It was a video of a model, sitting for a photoshoot. Her hair and makeup done, lighting set up and then came the editing process. They made her neck longer, face thinner, lips bigger, face more contoured, eyes bigger, face lower. So many little details were changed, pushing her further and further into being someone unfamiliar. (The video link is below)

After that day, I began thinking about every advert I passed and saw, processing it bit by bit. After that day, I kept comparing myself to the people I was seeing in the media, who had been changed and “perfected”. If they made her neck longer, does that mean mine should be long too? They made her skin lighter…should mine be too?


I have dark skin. So that didn’t go down well. Saying I became insecure about my skin colour is an understatement.


I went to Dubai on holiday with my family. It was a great trip and a wonderful country but it shocked and disheartened me how many adverts for skin bleaching creams there were, claiming it will make you “fair” and “beautiful”, associating the idea of lightening your skin, which in turn is both harmful to you physically and mentally, with beauty and attractiveness. Not only is this encouraging those to contemplate the idea of buying the product and lightening their skin but also reinforces to these women (and men) that they can’t be pretty without obtaining paler skin. Even TV shows enforce ideas like these, for example The Proud Family, which portrays the darker skinned girls as unlovable, stupid and living in poverty. This was a kids show, and children are the most susceptible to concepts like this. I understand that the media and companies need to make money and producers and creators of TV shows and films can do what they want – it’s their production – but these things can harm people, even if it’s not obvious.

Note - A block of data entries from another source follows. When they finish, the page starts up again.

(* ===== verification/JsonRoundTrip.v ===== *)
(** * libjson: parsing what was printed

    [from_string] gives back every value of the fragment [rt] from its text,
    pretty or not; and the parser terminates on every input. *)
From Stdlib Require Import Sorting.Sorted.
From S2P Require Import Prelude Effects Numbers JsonStream JsonUtf JsonMisc JsonReal JsonValue JsonLexer JsonParser JsonTokens.
Import Utf Misc Json Lexer Parser Tokens.

(** ** The values that survive *)

(** The keys of an object, in the order of [std::map]. *)
Definition key_lt (a b : bytes * value) : Prop := str_lt a.1 b.1 = true.

(** Integers other than zero (the lexer refuses [0]), strings of valid UTF-8
    without backslashes (they are un-escaped twice), containers that are not
    empty (the parser refuses [[ ]] and [{ }]), no reals (they are printed with
    six digits). *)
Fixpoint rt (v : value) : Prop :=
  match v with
  | V_NULL | V_BOOLEAN _ => True
  | V_INTEGER i => i <> 0 /\ - 2 ^ 63 <= i < 2 ^ 63
  | V_STRING s => rt_string s
  | V_OBJECT o => o <> [] /\ StronglySorted key_lt o /\
      (fix all (o : list (bytes * value)) : Prop :=
         match o with [] => True | kv :: o => rt_string kv.1 /\ rt kv.2 /\ all o end) o
  | V_ARRAY a => a <> [] /\
      (fix all (a : list value) : Prop := match a with [] => True | v :: a => rt v /\ all a end) a
  | V_REAL _ | V_MOVED _ => False
  end.

Lemma rt_array a : rt (V_ARRAY a) <-> a <> [] /\ Forall rt a.
Proof.
  simpl. apply and_iff_compat_l. induction a as [|v a IH]; [split; [constructor|done]|].
  by rewrite Forall_cons, <- IH.
Qed.

Lemma rt_object o : rt (V_OBJECT o) <->
  o <> [] /\ StronglySorted key_lt o /\ Forall (fun kv => rt_string kv.1 /\ rt kv.2) o.
Proof.
  simpl. do 2 apply and_iff_compat_l. induction o as [|kv o IH]; [split; [constructor|done]|].
  rewrite Forall_cons, <- IH. tauto.
Qed.

(** A value on the way down: [rt], or a container. *)
Lemma rt_live v : rt v -> live v = true.
Proof.
  revert v. fix IH 1. intros [| | | | |o|a|t] Hv; try done.
  - apply rt_object in Hv as (_ & _ & Ho). simpl. induction o as [|kv o IHo]; [done|].
    inversion_clear Ho as [|? ? [_ Hkv]]. simpl. apply andb_true_iff. split; [by apply IH|by apply IHo].
  - apply rt_array in Hv as (_ & Ha). simpl. induction a as [|v a IHa]; [done|].
    inversion_clear Ha as [|? ? Hv Ha']. simpl. apply andb_true_iff. split; [by apply IH|by apply IHa].
Qed.

(** ** The order of keys *)
Lemma str_lt_irrefl a : str_lt a a = false.
Proof. induction a as [|x a IH]; simpl; [done|]. by rewrite Z.eqb_refl. Qed.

It doesn’t stop there. They can’t just stop at our faces. They’re targeting our bodies too, shaming us for having unique shapes, and again not fitting into what they desire to see. As Elm told me, body shaming is “poisonous, with a lot of that being initiated and catalysed by the media”. There’s been a creation of an unrealistic impression on how women should look, damaging women internally, leading to physical damage too. Examples in social media and television include Dear Fat People, a disgusting video by Nicole Arbor, and even our beloved Friends. And the worst part is, sometimes the women are held accountable for their emotions because “they should lose/gain weight and do something about it”. And, I’m sorry, but piss off with “but being fat (or skinny) is unhealthy”. That’s no excuse to disrespect and shame a person for being bigger or smaller than you’d like them to be. Truthfully, no one is obligated to be healthy and whatever condition you and your health is doesn’t mean you’re better or worse of a human being. An amazing woman on Twitter, Callie Thorpe made a very good point I’d like to share: “I’d like to take a bet that you too are unhealthy, perhaps you drink too much, smoke, sunbath with no sunscreen, get too little sleep. That’s also makes you unhealthy. But because my body looks “unhealthy”, I’m the one that is mocked, bullied, made an example of.”

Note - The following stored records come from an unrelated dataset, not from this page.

(* ===== verification/UriText.v ===== *)
(** * http: the text of URI components (http/include/common/uri.h, http/src/common/uri.cpp)

    The character classes, the percent encoding and decoding of each component,
    and the tests of validity.  The classes of <cctype> are those of the "C"
    locale.  Exceptions carry no message here. *)
From S2P Require Import Prelude Effects Numbers.

(** ** <cctype> *)
Definition isdigit (c : Z) : bool := (48 <=? c) && (c <=? 57).
Definition isalpha (c : Z) : bool := ((65 <=? c) && (c <=? 90)) || ((97 <=? c) && (c <=? 122)).
Definition isxdigit (c : Z) : bool := isdigit c || ((65 <=? c) && (c <=? 70)) || ((97 <=? c) && (c <=? 102)).
Definition tolower (c : Z) : Z := if (65 <=? c) && (c <=? 90) then c + 32 else c.

(** ** Character classes of uri.h *)
Definition uri_generic_delimiter (c : Z) : bool :=
  (c =? chr ":") || (c =? chr "/") || (c =? chr "?") || (c =? chr "#") || (c =? chr "[") || (c =? chr "]") || (c =? chr "@").

Definition uri_subcomponent_delimiter (c : Z) : bool :=
  (c =? chr "!") || (c =? chr "$") || (c =? chr "&") || (c =? 39) || (c =? chr "(") || (c =? chr ")") ||
  (c =? chr "*") || (c =? chr "+") || (c =? chr ",") || (c =? chr ";") || (c =? chr "=").

Definition uri_reserved_character (c : Z) : bool :=
  if uri_generic_delimiter c then true else uri_subcomponent_delimiter c.

Definition uri_unreserved_character (c : Z) : bool :=
  if isalpha c || isdigit c then true
  else (c =? chr "-") || (c =? chr ".") || (c =? chr "_") || (c =? chr "~").

(** [uri_percent_encoded(str, index)], of the characters from [index] on; past
    the end of a string there is a NUL, which is no hexadecimal digit. *)
Definition uri_percent_encoded (s : bytes) : bool :=
  match s with
  | c :: x :: y :: _ => (c =? chr "%") && isxdigit x && isxdigit y
  | _ => false
  end.

Inductive uri_exn := bad_uri | stoi_out_of_range.

(** ** Encoding

    [setiosflags(hex | uppercase)] leaves the [dec] flag that a stream starts
    with, and with both of them set the number is printed in decimal. *)
Definition pct_encode (c : Z) : bytes := chr "%" :: pad_left 2 (chr "0") (print_int c).

(** The value of a hexadecimal digit, and [std::stoi(pct_encoded, 0, 16)]. *)
Definition xdigit_value (c : Z) : Z :=
  if isdigit c then c - 48 else if (65 <=? c) && (c <=? 70) then c - 55 else c - 87.
Definition stoi16 (x y : Z) : Z := 16 * xdigit_value x + xdigit_value y.

(** The two loops, over the characters a component keeps as they are. *)
Section loops.
Context (plain : Z -> bool).

Fixpoint encode_loop (istr : bytes) : bytes :=
  match istr with
  | [] => []
  | c :: istr => (if plain c then [c] else pct_encode c) ++ encode_loop istr
  end.

Fixpoint decode_loop (istr : bytes) : res uri_exn bytes :=
  match istr with
  | [] => Ok []
  | c :: rest =>
      if plain c then let? ostr := decode_loop rest in Ok (c :: ostr)
      else
        match rest with
        | x :: y :: rest2 =>
            if (c =? chr "%") && isxdigit x && isxdigit y then
              let? ostr := decode_loop rest2 in Ok (schar (stoi16 x y) :: ostr)
            else Throw bad_uri
        | _ => Throw bad_uri
        end
  end.

(** The loop of the [is_valid] functions. *)
Fixpoint valid_loop (s : bytes) : bool :=
  match s with
  | [] => true
  | c :: rest =>
      if plain c then valid_loop rest
      else
        match rest with
        | x :: y :: rest2 => if (c =? chr "%") && isxdigit x && isxdigit y then valid_loop rest2 else false
        | _ => false
        end
  end.
End loops.

Module Component.
Definition plain (c : Z) : bool :=
  uri_unreserved_character c || uri_subcomponent_delimiter c ||
  ((chr ":" =? c) || (chr "@" =? c) || (chr "/" =? c) || (chr "?" =? c)).
Definition encode (istr : bytes) : bytes := encode_loop plain istr.
Definition decode (istr : bytes) : res uri_exn bytes := decode_loop plain istr.
(** [uri_query::is_valid] and [uri_fragment::is_valid] *)
Definition is_valid (s : bytes) : bool := if decide (s = []) then false else valid_loop plain s.
(** [uri_component::set] *)
Definition set (comp : bytes) : res uri_exn bytes := decode comp.
End Component.

Module Scheme.
Fixpoint valid_rest (s : bytes) : bool :=
  match s with
  | [] => true
  | c :: s => if isalpha c || isdigit c || (c =? chr "+") || (c =? chr "-") || (c =? chr ".") then valid_rest s else false
  end.
Definition is_valid (scheme : bytes) : bool :=
  match scheme with
  | [] => false
  | c :: rest => if negb (isalpha c) then false else valid_rest rest
  end.
Definition encode (istr : bytes) : bytes := tolower <$> istr.
Definition set (scheme : bytes) : res uri_exn bytes :=
  if negb (is_valid scheme) then Throw bad_uri else Ok scheme.
End Scheme.

Module Userinfo.
Definition plain (c : Z) : bool :=
  uri_unreserved_character c || uri_subcomponent_delimiter c || (chr ":" =? c).
Definition encode (istr : bytes) : bytes := encode_loop plain istr.
Definition decode (istr : bytes) : res uri_exn bytes := decode_loop plain istr.
Definition is_valid (ui : bytes) : bool := if decide (ui = []) then false else valid_loop plain ui.
Definition set (ui : bytes) : res uri_exn bytes := decode ui.
End Userinfo.

(** [inet_pton] of the two address families, on the whole string: a parameter. *)
Record inet := { inet_pton4 : bytes -> bool; inet_pton6 : bytes -> bool }.

Module Host.
Section host.
Context (net : inet).

Definition regular (c : Z) : bool := uri_unreserved_character c || uri_subcomponent_delimiter c.
Definition is_regular_hostname (host : bytes) : bool := if decide (host = []) then false else valid_loop regular host.

Definition is_valid (host : bytes) : bool :=
  match host with
  | [] => false
  | c :: rest =>
      if (chr "[" =? c) && (chr "]" =? List.last host 0)
      then inet_pton6 net (removelast rest)
      else inet_pton4 net host || is_regular_hostname host
  end.

Definition plain (c : Z) : bool :=
  uri_unreserved_character c || uri_subcomponent_delimiter c ||
  ((chr ":" =? c) || (chr "." =? c) || (chr "[" =? c) || (chr "]" =? c)).

(** Only unreserved characters are put in lower case. *)
Fixpoint encode (istr : bytes) : bytes :=
  match istr with
  | [] => []
  | c :: istr =>
      (if uri_unreserved_character c then [tolower c] else if plain c then [c] else pct_encode c) ++ encode istr
  end.
Definition decode (istr : bytes) : res uri_exn bytes := decode_loop plain istr.
Definition set (host : bytes) : res uri_exn bytes :=
  if negb (is_valid host) then Throw bad_uri else decode host.
End host.
End Host.

Module Port.
(** [std::stoi] of a string of digits, which throws beyond [int]. *)
Definition stoi (s : bytes) : res uri_exn Z :=
  let v := value_of 10 ((fun c => c - 48) <$> s) in
  if v <? 2 ^ 31 then Ok v else Throw stoi_out_of_range.
Definition is_valid (port : bytes) : res uri_exn bool :=
  if decide (port = []) then Ok false
  else if forallb isdigit port then
    let? p := stoi port in Ok (negb ((p <=? 0) || (65535 <? p)))
  else Ok false.
Definition set (port : bytes) : res uri_exn bytes :=
  let? valid := is_valid port in
  if negb valid then Throw bad_uri else Ok port.
End Port.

As women, we’re being subjected to unattainable beauty standards, forced to take action to make us look “beautiful”. It’s led people to eating disorders, low self esteem and confidence and so much more. According to a study in 2015 by Common Sense Media, teenagers spend an average of nine hours a day using the media (movies, TV, social media, etc). That’s a lot of exposure to these idealised beauty standards, promoting to these teenagers that white, tall, thin women are the best and prettiest type of woman, when in fact, it doesn’t matter if you’re far from that description of what is idealised as perfect or if you fit the exact description, all women are beautiful in their own way, embracing their own characteristics, inside and out.

Whatever you shape, size, skin colour, face, etc, you need to understand that it doesn’t determine your beauty or worth, no matter what people say. People making judgements about the way you look says more about them than it does about you. 


On the other hand, since I was ten, there has been more diversity in the media, not just in terms of appearance, but also in terms of how women behave, straying from the “idealistic” behaviour of cooking, cleaning and being a sexualised, provocative love interest. Women can do all sort of things and be all sort of things. As well as this, I feel like the world is progressing (very slowly) into showing women and young girls that beauty is subjective, especially as popular public figures are using their platforms, privileges and talents as a way to express and tackle these issues like Amy Schumer and Zendaya. Shows like Unbreakable Kimmy Schmidt are flourishing and uplifting women. Flaws and “imperfections” should not be abolished from your bodies but maybe instead embraced? And the truth is, women are not obligated to look pretty, ever, for anyone. We are more than just a pretty face.

Always be yourself and strut out your door with confidence, despite what the world is pinning down on you.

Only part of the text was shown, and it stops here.